■ **Your instructions**: Of the material below, only the lines from the line containing "verifyIn <-? unmarshal_verify_in" down to the line containing "Definition run_case (rt" belong in the answer, written out exactly.

::: Data records

(* ===== verification/TestRuntime.v ===== *)
(** [cmd/test-wasm-runtime/main.go]: the tool that runs a challenge module once and compares
    its outputs with expected ones. *)

From S2P Require Import Prelude GoStrings GoFlag GoCrypto GoTime NetAddr GoURL Mime UtilsHttp.
From S2P Require Import Types Register State Wasm JsRuntime Runner.
From stdpp Require Import options.

Local Open Scope go_scope.

(** The flags. *)
Definition test_flags : FlagSet := list_to_map [
  ("wasm", VString ""); ("make-challenge", VString ""); ("make-challenge-out", VString "");
  ("verify-challenge", VString ""); ("verify-challenge-out", VUint64 VerifyChallengeOutputOK)].

Definition test_file (fs : FlagSet) (name : string) : string :=
  match fs !! name with Some (VString s) => s | _ => "" end.
Definition test_number (fs : FlagSet) (name : string) : N :=
  match fs !! name with Some (VUint64 n) => n | _ => 0%N end.

(** How the tool ends: by the flags, with its usage, by a panic, or well. *)
Inductive TestOutcome := TestFlags (e : FlagError) | TestUsage | TestPanic (e : goerr) | TestPassed.

Definition TestOutcome_status (o : TestOutcome) : Z :=
  match o with TestFlags e => exit_status e | TestUsage => 1 | TestPanic _ => 2 | TestPassed => 0 end.

Section test.
  Context `{Wazero, MessageJSON}.
  (** [reflect.DeepEqual]: in Go it tells nil slices and maps from empty ones. *)
  Context (DeepEqual : MakeChallengeOutput → MakeChallengeOutput → bool).

(** What is read of the module and of the four other files. *)
Record TestCase := mkTestCase {
  tc_modules : gmap string WzCompiled; tc_makeIn : MakeChallengeInput; tc_makeOut : MakeChallengeOutput;
  tc_verifyIn : VerifyChallengeInput }.

Definition read_case (ReadFile : string → result string) (fs : FlagSet) : result TestCase :=
  wasmData <-? ReadFile (test_file fs "wasm");
  modules <-? Compile ∅ "test" wasmData;
  makeData <-? ReadFile (test_file fs "make-challenge");
  makeIn <-? unmarshal_make_in makeData;
  makeOutData <-? ReadFile (test_file fs "make-challenge-out");
  makeOut <-? unmarshal_make_out makeOutData;
  verifyData <-? ReadFile (test_file fs "verify-challenge");
  verifyIn <-? unmarshal_verify_in verifyData;
  if negb (bool_decide (mi_Key makeIn = vi_Key verifyIn)) then Err (ENew "challenge keys do not match")
  else Ok (mkTestCase modules makeIn makeOut verifyIn).

(** The functions run on an instance each. *)
Definition test_make (c : TestCase) (i : WzInstance) : result unit :=
  out <-? (MakeChallengeCall (wz_malloc i) (wz_free i) (wz_MakeChallenge i) (wz_Memory i) (tc_makeIn c)).1;
  if DeepEqual out (tc_makeOut c) then Ok () else Err (ENew "challenge output did not match expected output").

Definition test_verify (c : TestCase) (expected : VerifyChallengeOutput) (i : WzInstance) : result unit :=
  out <-? (VerifyChallengeCall (wz_malloc i) (wz_free i) (wz_VerifyChallenge i) (wz_Memory i) (tc_verifyIn c)).1;
  if negb (bool_decide (out = expected)) then Err (ENew "verify output did not match expected output") else Ok ().

Definition run_case (rt : WzRuntime) (expected : VerifyChallengeOutput) (c : TestCase) : result unit :=
  match Instantiate (tc_modules c) rt "test" (test_make c) with
  | (Err e, _) => Err e
  | (Ok _, rt) => (Instantiate (tc_modules c) rt "test" (test_verify c expected)).1
  end.

Definition test_main (ReadFile : string → result string) (new : bool → WzRuntime) (args : list string) : TestOutcome :=
  match GoFlag.Parse test_flags args with
  | Failed e => TestFlags e
  | Args fs _ =>
      if existsb (λ name, bool_decide (test_file fs name = "")) ["wasm"; "make-challenge"; "make-challenge-out"; "verify-challenge"]
      then TestUsage
      else
        match (c <-? read_case ReadFile fs; run_case (new true) (test_number fs "verify-challenge-out") c) with
        | Err e => TestPanic e
        | Ok _ => TestPassed
        end
  end.

(** * Facts *)

Lemma result_bind_Ok {A B} (m : result A) (f : A → result B) b : result_bind m f = Ok b → ∃ a, m = Ok a ∧ f a = Ok b.
Proof. destruct m as [a|]; [|done]. by exists a. Qed.

Lemma read_case_keys ReadFile fs c : read_case ReadFile fs = Ok c → mi_Key (tc_makeIn c) = vi_Key (tc_verifyIn c).
Proof.
  unfold read_case. intros Hc. do 8 (apply result_bind_Ok in Hc as (? & _ & Hc)). revert Hc.
  case_bool_decide as Hk; [|done]. cbn. by intros [= <-].
Qed.

(** A module passes only if it exports the four functions and, for inputs with the same key,
    both calls gave what was expected. *)
Lemma test_main_passed ReadFile new args :
  test_main ReadFile new args = TestPassed →
  ∃ fs rest c i1 i2 out, GoFlag.Parse test_flags args = Args fs rest ∧ read_case ReadFile fs = Ok c ∧
    mi_Key (tc_makeIn c) = vi_Key (tc_verifyIn c) ∧
    (MakeChallengeCall (wz_malloc i1) (wz_free i1) (wz_MakeChallenge i1) (wz_Memory i1) (tc_makeIn c)).1 = Ok out ∧
    DeepEqual out (tc_makeOut c) = true ∧
    (VerifyChallengeCall (wz_malloc i2) (wz_free i2) (wz_VerifyChallenge i2) (wz_Memory i2) (tc_verifyIn c)).1 =
      Ok (test_number fs "verify-challenge-out").
Proof.
  unfold test_main. destruct (GoFlag.Parse test_flags args) as [fs rest|]; [|done]. destruct (existsb _ _); [done|].
  destruct (_ <-? _; _) as [[]|] eqn:Hrun; [|done]. intros _. apply result_bind_Ok in Hrun as (c & Hc & Hrun).
  exists fs, rest, c. revert Hrun. unfold run_case, Instantiate.
  destruct (tc_modules c !! "test") as [m|]; [|done]. destruct (wz_Instantiate (new true) m "test") as [[i1|] rt1]; [|done].
  destruct (test_make c i1) as [[]|] eqn:Hmake; [|done]. destruct (wz_Instantiate _ m "test") as [[i2|] rt2]; [|done]. cbn [fst].
  intros Hverify. apply result_bind_Ok in Hmake as (out & Hout & Heq). apply result_bind_Ok in Hverify as (out' & Hout' & Hv).
  exists i1, i2, out. split; [done|]. split; [done|]. split; [|split; [done|split]].
  - by eapply read_case_keys.
  - by destruct (DeepEqual out (tc_makeOut c)).
  - rewrite Hout'. revert Hv. case_bool_decide as Hk; [by subst|done].
Qed.

End test.

(** Without its files the tool shows its usage; a flag it does not have ends it. *)
Example test_main1 `{Wazero, MessageJSON} eq read new :
  test_main eq read new ["-wasm=m.wasm"; "-verify-challenge-out"; "0x1"] = TestUsage ∧
  test_main eq read new ["-wasm"] = TestFlags (NeedsArgument "wasm") ∧
  test_main eq read new ["-verify-challenge-out=-1"] = TestFlags (InvalidValue "verify-challenge-out" "-1" errParse).
Proof. vm_compute. done. Qed.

::::::

■ **Result of the task**:
  verifyIn <-? unmarshal_verify_in verifyData;
  if negb (bool_decide (mi_Key makeIn = vi_Key verifyIn)) then Err (ENew "challenge keys do not match")
  else Ok (mkTestCase modules makeIn makeOut verifyIn).

(** The functions run on an instance each. *)
Definition test_make (c : TestCase) (i : WzInstance) : result unit :=
  out <-? (MakeChallengeCall (wz_malloc i) (wz_free i) (wz_MakeChallenge i) (wz_Memory i) (tc_makeIn c)).1;
  if DeepEqual out (tc_makeOut c) then Ok () else Err (ENew "challenge output did not match expected output").

Definition test_verify (c : TestCase) (expected : VerifyChallengeOutput) (i : WzInstance) : result unit :=
  out <-? (VerifyChallengeCall (wz_malloc i) (wz_free i) (wz_VerifyChallenge i) (wz_Memory i) (tc_verifyIn c)).1;
  if negb (bool_decide (out = expected)) then Err (ENew "verify output did not match expected output") else Ok ().

Definition run_case (rt : WzRuntime) (expected : VerifyChallengeOutput) (c : TestCase) : result unit :=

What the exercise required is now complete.